Systemic sclerosis (SS) is an autoimmune disease and pathological mechanisms of SS are unclear. In this study, we investigated the role of T cells in the progression of SS using SKG mice and humanized mice. SKG mice have a spontaneous point mutation in ZAP70. We induced scleroderma in SKG mice and a humanized SS mouse model to assess whether T cell-mediated immune responses induce SS. As a result, we found increased dermal thickness, fibrosis, and lymphocyte infiltration in skin tissue in SKG SS mice compared to BALB/c mice (control). Also, blood cytokine level, including IL-4- and IFN-α which are produced by CD4⁺ T cells via STIM1/STING/STAT6/IRF3 signaling pathways, were increased in SKG mice.
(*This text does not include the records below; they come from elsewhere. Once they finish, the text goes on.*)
(** ** The ends of [get_config] and of [generate_config] *)

Lemma get_config_ends (d : driver) (task : Host) (obj file : string)
      (remove_lines : list Re.regex) (substitute_lines : list substitution) :
  get_config_end d obj file (name task) (get_config_head d task)
    (get_config_of d E task obj file remove_lines substitute_lines).
Proof.
  destruct d; cbn [get_config_of].
  - unfold NautobotNornirDriver.get_config.
    destruct (napalm_get E task) as [[exc|e]|r0].
    + apply (end_signalled Napalm obj file (name task)
                           (get_config_head Napalm task)).
    + apply (end_uncaught Napalm obj file (name task)
                          (get_config_head Napalm task)).
    + destruct (failed r0).
      * now apply (end_failed_logged Napalm obj file (name task)
                                     (get_config_head Napalm task)).
      * destruct (sanitize_and_save_ends
                    file (name task) (running_of (result r0))
                    remove_lines substitute_lines) as [msgs Ht].
        unfold sanitize_and_save, running_of in Ht.
        match type of Ht with
        | tail_end _ _ _ ?m => destruct m as [t r]
        end.
        apply (end_tail Napalm obj file (name task)
                        (get_config_head Napalm task) msgs t r Ht).
  - unfold NetmikoNautobotNornirDriver.get_config.
    fold (run_command (platform task)).
    destruct (netmiko_send_command E task (run_command (platform task)))
      as [[exc|e]|r0].
    + destruct (isinstance exc NetmikoAuthenticationException);
        [|destruct (isinstance exc NetmikoTimeoutException)];
        apply (end_signalled Netmiko obj file (name task)
                             (get_config_head Netmiko task)).
    + apply (end_uncaught Netmiko obj file (name task)
                          (get_config_head Netmiko task)).
    + destruct (failed r0).
      * now apply (end_failed Netmiko obj file (name task)
                              (get_config_head Netmiko task)).
      * destruct (PyStr.contains NetmikoNautobotNornirDriver.INVALID_INPUT
                                 (result r0)).
        -- apply (end_signalled Netmiko obj file (name task)
                                (get_config_head Netmiko task)).
        -- destruct (sanitize_and_save_ends
                       file (name task) (Some (result r0))
                       remove_lines substitute_lines) as [msgs Ht].
           unfold sanitize_and_save in Ht. cbn [when].
           match type of Ht with
           | tail_end _ _ _ ?m => destruct m as [t r]
           end.
           apply (end_tail Netmiko obj file (name task)
                           (get_config_head Netmiko task) msgs t r Ht).
Qed.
Interestingly, skin fibrosis was reduced by inhibiting STING pathway in skin fibroblast. Next, we demonstrated the pathophysiological role of IL-4 and IFN-α in skin fibrosis using a humanized SS mouse model and found increased IL-4- and IFN-α-producing CD4⁺ T cells and fibrosis. In this study, we found that STING-induced production of IL-4- and type I IFN by CD4⁺ T cells is a key factor in mouse model and humanized mouse model of SS. Our findings suggest that the STING/STAT6/IRF3 signaling pathways are potential therapeutic targets in SS.